Search code examples
pythonmachine-learningscikit-learnlogistic-regression

Predict if a number is odd or even using Logistic Regression formula y = x % 2 + 0


Given array of numbers from 1-20 (X_train) and array of binary values from 0 or 1 (y_train) passing it to Logistic Regression algorithm and then training the model. Trying to predict with below X_test gives me incorrect data.

Created the sample train and test data as shown below. Please suggest what's wrong with the code.

import numpy as np

X_train = np.array([1, 2, 3, 4, 5, 6, 7, 8, 9, 10, 11, 12, 13, 14, 15, 16, 17, 18, 19, 20], dtype=float).reshape(-1, 1)
y_train = np.array([1, 0, 1, 0, 1, 0, 1, 0, 1,  0,  1,  0,  1,  0,  1,  0,  1,  0,  1,  0], dtype=float)
X_test = np.array([1, 2, 3, 4, 5, 6, 7, 8, 9, 10, 55, 88, 99, 100], dtype=float).reshape(-1, 1)

from sklearn import linear_model
logreg = linear_model.LogisticRegression()
logreg.fit(X_train, y_train)
y_predict = logreg.predict(X_test)
print(y_predict)

Output :
[1. 1. 1. 1. 1. 1. 1. 1. 1. 1. 0. 0. 0. 0.]

Solution

  • A similar question was already asked here. I would like to use this post as inspiration for my solution.

    But first let me mention two things:

    1. A logistic regression is very beneficial in terms of time, performance and explainability if you have some kind of nested-linear relationships between your feature(s) and label, but obviously that is not the case for your example. You want to estimate a discontinous function that equals one if your input is odd and zero otherwise, which is not easily achieved.

    2. Your data representation is not good. I think this point is more critical for your prediction goal as a better data representation does lead to a better prediction.

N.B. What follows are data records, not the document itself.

Fixpoint remove_first {A} (p : A -> bool) (l : list A) : list A :=
  match l with
  | [] => []
  | x :: l' => if p x then l' else x :: remove_first p l'
  end.

Fixpoint update_first {A} (p : A -> bool) (f : A -> A) (l : list A) : list A :=
  match l with
  | [] => []
  | x :: l' => if p x then f x :: l' else x :: update_first p f l'
  end.

Definition set_last_used (t : Z) (s : Session) : Session :=
  mkSession (sess_invalidate_id s) (sess_user_id s) (sess_created_at s)
            (sess_expires_at s) t (sess_is_active s) (sess_ip_address s)
            (sess_client_info s).

(** [db.sessions.insert_one(doc)]. *)
Definition insert_one (doc : Session) : M unit :=
  store_call (fun w => (tt, set_sessions (sessions w ++ [doc]) w)).

(** [db.sessions.find_one({"invalidate_id": q})]. *)
Definition find_one (q : Value) : M (option Session) :=
  store_call (fun w => (find (matches q) (sessions w), w)).

(** [db.sessions.update_one({"invalidate_id": q}, {"$set": {"last_used": t}})]. *)
Definition update_one (q : Value) (t : Z) : M unit :=
  store_call (fun w =>
    (tt, set_sessions (update_first (matches q) (set_last_used t) (sessions w)) w)).

(** [db.sessions.delete_one({"invalidate_id": q})]. *)
Definition delete_one (q : Value) : M unit :=
  store_call (fun w =>
    (tt, set_sessions (remove_first (matches q) (sessions w)) w)).

(** [db.sessions.delete_many({"expires_at": {"$lt": t}})]. *)
Definition delete_many (t : Z) : M unit :=
  store_call (fun w =>
    (tt, set_sessions (filter (fun s => negb (sess_expires_at s <? t)) (sessions w)) w)).

(** [db.users.find_one({"_id": oid})]; [oid = None] stands for an id that
    was generated on the spot and names no stored user. *)
Definition users_find_one (oid : option ObjectIdT) : M (option User) :=
  store_call (fun w =>
    (match oid with
     | Some i => find (fun u => String.eqb (user__id u) i) (users w)
     | None => None
     end, w)).

(** ** bson.ObjectId *)

Definition is_hex_digit (c : ascii) : bool :=
  let n := nat_of_ascii c in
  ((48 <=? n) && (n <=? 57) || (97 <=? n) && (n <=? 102)
   || (65 <=? n) && (n <=? 70))%nat.

Definition lower_hex (c : ascii) : ascii :=
  let n := nat_of_ascii c in
  if ((65 <=? n) && (n <=? 70))%nat then ascii_of_nat (n + 32) else c.

Fixpoint all_hex (s : string) : bool :=
  match s with
  | EmptyString => true
  | String c s' => is_hex_digit c && all_hex s'
  end.

Fixpoint map_string (f : ascii -> ascii) (s : string) : string :=
  match s with
  | EmptyString => EmptyString
  | String c s' => String (f c) (map_string f s')
  end.

(** [ObjectId(oid)] for a string: 24 hex digits or [InvalidId]. *)
Definition ObjectId (oid : string) : Result ObjectIdT :=
  if (Nat.eqb (String.length oid) 24 && all_hex oid)%bool
  then Ok (map_string lower_hex oid)
  else Raise InvalidId.

(** [ObjectId(v)] for a value out of a payload: [ObjectId(None)] generates
    an id, any other non-string is a [TypeError]. *)
Definition ObjectId_of_value (v : Value) : Result (option ObjectIdT) :=
  match v with
  | VStr s =>
      match ObjectId s with
      | Ok i => Ok (Some i)
      | Raise e => Raise e
      end
  | VNone => Ok None
  | VTime _ => Raise TypeError
  end.

(** ** PyJWT *)

(** [jwt.encode(payload, key, algorithm=algorithm)]. *)
Definition jwt_encode (payload : Dict) (key algorithm : string) : Token :=
  Signed algorithm key payload.

(** Validation of one registered time claim: skipped when the claim is
    absent, [DecodeError] when it is not a date, [err] when [bad] holds. *)
Definition validate_time_claim (payload : Dict) (k : string)
    (bad : Z -> bool) (err : exn) : Result unit :=
  if dict_has payload k then
    match dict_get payload k with
    | VTime t => if bad t then Raise err else Ok tt
    | _ => Raise DecodeError
    end
  else Ok tt.

(** [jwt.decode(token, key, algorithms=algorithms)] with PyJWT's default
    options: the structure, the algorithm and the signature are checked
    first; then, against one reading of the clock, [iat] and [nbf] must not
    lie in the future ([ImmatureSignatureError]) and [exp] must lie in the
    future ([ExpiredSignatureError] once [exp <= now]); a claim that is
    absent is not checked. *)
Definition jwt_decode (token : Token) (key : string) (algorithms : list string)
  : M Dict :=
  match token with
  | Garbage _ => raise DecodeError
  | Signed alg k payload =>
      if negb (existsb (String.eqb alg) algorithms) then raise InvalidAlgorithmError
      else if negb (String.eqb k key) then raise InvalidSignatureError
      else
        now <- utcnow ;;
        lift (validate_time_claim payload "iat" (fun t => now <? t)
                ImmatureSignatureError) ;;;
        lift (validate_time_claim payload "nbf" (fun t => now <? t)
                ImmatureSignatureError) ;;;
        lift (validate_time_claim payload "exp" (fun t => t <=? now)
                ExpiredSignatureError) ;;;
        ret payload
  end.

(** A cookie value that is the empty string is falsy. *)
Definition token_truthy (t : Token) : bool :=
  match t with
  | Garbage "" => false
  | _ => true
  end.

(** The claims a token string carries, whoever signed it. *)
Definition token_claims (t : Token) : Dict :=
  match t with
  | Signed _ _ claims => claims
  | Garbage _ => []
  end.
(** Whether a page is free can be decided: the lists are finite. *)
Lemma is_free_dec s x : is_free s x ∨ ¬ is_free s x.
Proof.
  set (blocks := flat_map (λ zi, flat_map (λ o, (λ p, (o, p)) <$> free (zones s zi) o)
                                   (seq 0 MAX_ORDER)) (seq 0 NR_ZONES)).
  assert (is_free s x ↔ Exists (λ b, b.2 ≤ x < b.2 + bsize b.1) blocks) as Hiff.
  { rewrite List.Exists_exists. unfold blocks. split.
    - intros (zi & o & p & (Hzi & Ho & Hp) & Hx). exists (o, p). split; [|done].
      apply in_flat_map. exists zi. split; [apply in_seq; lia|].
      apply in_flat_map. exists o. split; [apply in_seq; lia|].
      apply list_elem_of_In, list_elem_of_fmap. eauto.
    - intros ([o p] & Hin & Hx).
      apply in_flat_map in Hin as (zi & Hzi%in_seq & Hin).
      apply in_flat_map in Hin as (o' & Ho'%in_seq & Hin).
      apply list_elem_of_In, list_elem_of_fmap in Hin as (p' & [= -> ->] & Hp').
      exists zi, o', p'. split; [split_and!; [lia|lia|done]|done]. }
  rewrite Hiff. destruct (decide (Exists (λ b : nat * Z, b.2 ≤ x < b.2 + bsize b.1) blocks)); auto.
Qed.

(** *** Changes to the descriptors of pages in use *)

(** [s'] differs from [s] only in memory contents and in descriptors of pages
    that are not free and stay unmarked as free. *)
Record quiet (s s' : pagealloc) : Prop := {
  quiet_zones : zones s' = zones s;
  quiet_base : mem_map_base_pfn s' = mem_map_base_pfn s;
  quiet_pfns : mem_map_pfns s' = mem_map_pfns s;
  quiet_map x : mem_map s' x = mem_map s x ∨
    (¬ is_free s x ∧ has (flags (mem_map s' x)) PG_BUDDY = false);
}.

Lemma quiet_geom s s' : quiet s s' → same_geom s s'.
Proof. intros [Hz ? ? _]. split_and!; [done..|]. intros zi. by rewrite Hz. Qed.

Lemma quiet_fb s s' zi o p : quiet s s' → fb s' zi o p ↔ fb s zi o p.
Proof. intros [Hz _ _ _]. unfold fb. by rewrite Hz. Qed.

Lemma quiet_free s s' x : quiet s s' → is_free s' x ↔ is_free s x.
Proof. intros Hq. unfold is_free. by setoid_rewrite (quiet_fb s s' _ _ _ Hq). Qed.

Lemma quiet_same s s' zi o p x :
  quiet s s' → fb s zi o p → blk p o x → mem_map s' x = mem_map s x.
Proof.
  intros Hq Hf Hx. destruct (quiet_map s s' Hq x) as [|[Hn _]]; [done|].
  destruct Hn. by exists zi, o, p.
Qed.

    Next, I would like to share an alternative data representation. This new representation does yield perfect prediction results, even for a simple untuned logistic regression.

    Code:

    import numpy as np
    from sklearn import linear_model
    
    X_train = np.array([1, 2, 3, 4, 5, 6, 7, 8, 9, 10, 11, 12, 13, 14, 15, 16, 17, 18, 19, 20])
    y_train = np.array([1, 0, 1, 0, 1, 0, 1, 0, 1,  0,  1,  0,  1,  0,  1,  0,  1,  0,  1,  0], dtype=float)
    X_test = np.array([1, 2, 3, 4, 5, 6, 7, 8, 9, 10, 55, 88, 99, 100])
    
    def convert_repr(x):
        return list(map(int, list(str(format(x, '016b')))))
    
    # Change data representation
    X_train = np.array(list(map(convert_repr, X_train)))
    X_test = np.array(list(map(convert_repr, X_test)))
    
    logreg = linear_model.LogisticRegression()
    logreg.fit(X_train, y_train)
    y_predict = logreg.predict(X_test)
    print(y_predict)
    

    Output:

    [1. 0. 1. 0. 1. 0. 1. 0. 1. 0. 1. 0. 1. 0.]
    

    As you can see, the data is more important than the actual model.